Lemma key_unique month key t r s : ledger_ok t → r ∈ t → s ∈ t → of_key month key r = true → of_key month key s = true → r = s.
Proof.
  intros (Hd & _) Hr Hs Kr Ks. apply (distinct_unique _ _ _ _ ledger_clashes_sym Hd Hr Hs).
  unfold of_key, of_month in *. to_prop. unfold ledger_clashes.
  by rewrite (sql_eq_both (sl_bill_month r) (sl_bill_month s) month),
    (sql_eq_both (sl_idempotency_key r) (sl_idempotency_key s) key), !orb_true_r by done.
Qed.

(** The amount of a validated request is a text of the column. *)
Definition canonical_amount v : Prop := ∃ z, 0 ≤ z < MONEY_BOUND ∧ finalPaidAmountInr v = show_fixed 8 z.

Lemma validated_canonical r v : validateRecordSettlementRequest (Some r) = Ok v → canonical_amount v ∧ vs_currency v = "INR".
Proof.
  intros H. split.
  - apply validated_inv in H as (_ & _ & H & _). apply parseFinalPaidAmount_inv in H as (s & z & _ & _ & Hz & E).
    exists z. unfold MAX_FINAL_PAID_SCALED, MONEY_BOUND in *. split; [lia|done].
  - cbn in H. by bind_ok.
Qed.

Lemma canonical_column v z : canonical_amount v → decimal_column (finalPaidAmountInr v) = Ok z →
  0 ≤ z < MONEY_BOUND ∧ fixed8_of z = finalPaidAmountInr v.
Proof.
  intros (x & Hx & ->). unfold decimal_column. rewrite toScaled_show_fixed8 by lia. destruct (_ <? _); [|done]. intros [= <-]. split; [done|].
  rewrite fixed8_of_money, formatScaledMoney_show. unfold sign_text. rewrite (proj2 (Z.ltb_ge x 0)), Z.abs_eq by lia. apply append_nil_l.
Qed.

Lemma stored_clock now s : datetime_column (settlementTimestampOf now) = Ok s →
  s = settlementTimestampOf now ∧ ∃ p, parts_ok p ∧ s = datetime_text p.
Proof.
  unfold datetime_column. destruct (NAIVE_DATETIME _) as [p|] eqn:E; [|done]. intros [= <-]. split; [by apply clock_datetime|].
  exists p. split; [by eapply NAIVE_DATETIME_parts|done].
Qed.
(* ===== verification/LateWorld.v ===== *)
(** * Late recordings: who runs them

    The world the programs share, what an operation does to it, and the jobs that are run:
    uploads, the steps of the worker and of the sheet, the reads of the screens, and whatever
    other parts of the platform do to the tables. A month to run them on: a call without a recording,
    an upload that attaches one, the states that jobs lead to, and two runs in which the code does not
    keep what its migration says. *)

From stdpp Require Import relations.
From S2P Require Import Prelude JsText CanonicalJson Decimal KserveRules ReauditTypes VerifiedCharge BillingRecords Sql Prog LateRecording LateTables LateStore LateBatch LateCorrect.

Local Open Scope string_scope.
Local Open Scope list_scope.
#[global] Open Scope Z_scope.

(** What a validation answered, and the records that were persisted. *)
Inductive late_event : Type :=
| Validated (callId : string) (answer : Prelude.result late_failure (option (bool * option string)))
| Persisted (records : VerifiedBillingRecords).

(** The tables, the thread that holds the lock of uploads, and what happened at the ports
    (bookkeeping of the model: nothing reads it). *)
Record late_world : Type := LateWorld {
  tables : late_tables;
  commit_lock : option nat;
  history : list late_event;
}.

(** The answer to an operation: the database, what a validation comes to, and what it or a
    persisted record writes in the tables of others. *)
Record late_env : Type := LateEnv {
  database : environment;
  validation : Prelude.result late_failure (option (bool * option string));
  effect : other_tables → other_tables;
}.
====================
> **Instructions for the task**
Check each line of the records for the word "settlementTimestampOf", and show the lines that contain it.

> **Solution for this exercise**
Lemma stored_clock now s : datetime_column (settlementTimestampOf now) = Ok s →
  s = settlementTimestampOf now ∧ ∃ p, parts_ok p ∧ s = datetime_text p.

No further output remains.